### Stored data
★ ★ ★

(** With every key present and every shape as saved, the loop gives
    each parameter the saved tensor [orig] has for it. *)
Lemma load_params_restores (orig : list Tensor) (n0 : nat)
    (sd : list (key * loc)) (params : list (key * Param)) (w : World) :
  Forall (fun kp => exists s t t',
            dict_lookup sd (fst kp) = Some s /\ (n0 <= s)%nat /\
            heap w !! s = Some t /\ orig !! storage (snd kp) = Some t /\
            (storage (snd kp) < n0)%nat /\
            heap w !! storage (snd kp) = Some t' /\ shape t' = shape t) params ->
  exists w',
    load_params params sd w = Some (Ok ([], O), w') /\
    (forall l, (n0 <= l)%nat -> heap w' !! l = heap w !! l) /\
    (forall l, heap w' !! l = heap w !! l \/ heap w' !! l = orig !! l) /\
    Forall (fun kp => heap w' !! storage (snd kp) = orig !! storage (snd kp)) params.
Proof.
  revert w. induction params as [|kp params IH]; intros w Hall.
  - exists w. simpl. repeat split; auto.
  - apply Forall_cons in Hall as [(s & t & t' & Hlk & Hs & Hts & Horig & Hp & Htp & Hsh) Hall].
    cbn [load_params]. rewrite Hlk.
    rewrite (bind_step _ _ _ _ _ (read_at _ w t Hts)).
    rewrite (bind_step _ _ _ _ _ (read_at _ w t' Htp)).
    rewrite decide_True by congruence.
    rewrite (bind_step _ _ _ _ _ (write_data_at _ (data t) w t' Htp)).
    rewrite Hsh, tensor_eta.
    set (w1 := mkWorld _ (<[storage (snd kp) := t]> (heap w)) (gen w)).
    assert (forall l, heap w1 !! l = heap w !! l \/ heap w1 !! l = orig !! l) as Hstep.
    { intros l. unfold w1. cbn [heap].
      destruct (decide (l = storage (snd kp))) as [->|Hne].
      - right. transitivity (Some t); [|symmetry; exact Horig].
        apply list_lookup_insert_eq. eapply lookup_lt_Some. exact Htp.
      - left. apply list_lookup_insert_ne. congruence. }
    destruct (IH w1) as (w' & Hload & Hkeep & Hdisj & Hrest).
    { eapply Forall_impl; [exact Hall|].
      intros kp' (s' & t2 & t2' & Hlk' & Hs' & Hts' & Horig' & Hp' & Htp' & Hsh').
      unfold w1. cbn [heap].
      destruct (decide (storage (snd kp') = storage (snd kp))) as [Heq|Hne].
      - exists s', t2, t. rewrite Heq in *. repeat split; try assumption.
        + rewrite list_lookup_insert_ne by lia. exact Hts'.
        + apply list_lookup_insert_eq. eapply lookup_lt_Some. exact Htp.
        + congruence.
      - exists s', t2, t2'. repeat split; try assumption.
        + rewrite list_lookup_insert_ne by lia. exact Hts'.
        + rewrite list_lookup_insert_ne by congruence. exact Htp'. }
    exists w'. split; [exact Hload|]. split; [|split].
    + intros l Hl. rewrite (Hkeep l Hl). unfold w1. cbn [heap].
      apply list_lookup_insert_ne. lia.
    + intros l. destruct (Hdisj l) as [H1|H1]; [|right; exact H1].
      rewrite H1. apply Hstep.
    + constructor; [|exact Hrest]. cbn beta.
      destruct (Hdisj (storage (snd kp))) as [H1|H1]; [|exact H1].
      transitivity (Some t); [|symmetry; exact Horig].
      etransitivity; [exact H1|]. unfold w1. cbn [heap].
      apply list_lookup_insert_eq. eapply lookup_lt_Some. exact Htp.
Qed.
(** [_wait_for_file(file_path, timeout, check_interval)], started at the
    instant [now]; the result comes with the instant it is returned at. *)
Definition _wait_for_file (fuel : nat) (disk_at : Timeline) (file_path : string)
    (timeout check_interval now : Z) : option (result unit * Z) :=
  let start_time := now in
  match await_exists fuel disk_at file_path timeout check_interval start_time now with
  | None => None
  | Some (Raise e, now) => Some (Raise e, now)
  | Some (Ok _, now) =>
      let file_size := 0 in
      Some (check_size_stability 10 disk_at file_path file_size now)
  end.

(** ** chat_routes.py: the improvement transport *)

(** The loop of [stream_improved_prompt] and the statement after it. *)
Fixpoint forward_chunks (chunks : gen string) : gen Event :=
  match chunks with
  | Return =>
      Yield (format_event "improved_prompt_complete"
               [("message", "Prompt improvement complete")]) Return
  | Throw e => Throw e
  | Yield chunk rest =>
      Yield (format_event "improved_prompt_chunk" [("chunk", chunk)]) (forward_chunks rest)
  end.

(** [stream_improved_prompt(input)] *)
Definition stream_improved_prompt (client : Client) (input : string) : gen Event :=
  try_except
    (forward_chunks (generate_improved_prompt client input))
    (fun e => Yield (format_event "error" [("error", str_exn e)]) Return).

(** ** Exception classes *)

(** [isinstance(e, classes)] for the exception classes met here, none of
    which derives from another one of them. *)
Definition exn_class (e : exn) : string :=
  match e with
  | PyError cls _ => cls
  | HTTPException _ _ => "HTTPException"
  end.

★ ★ ★

### The problem
Look through the entries above; copy every line holding the string "Yield".

### Task solution
      Yield (format_event "improved_prompt_complete"
  | Yield chunk rest =>
      Yield (format_event "improved_prompt_chunk" [("chunk", chunk)]) (forward_chunks rest)
    (fun e => Yield (format_event "error" [("error", str_exn e)]) Return).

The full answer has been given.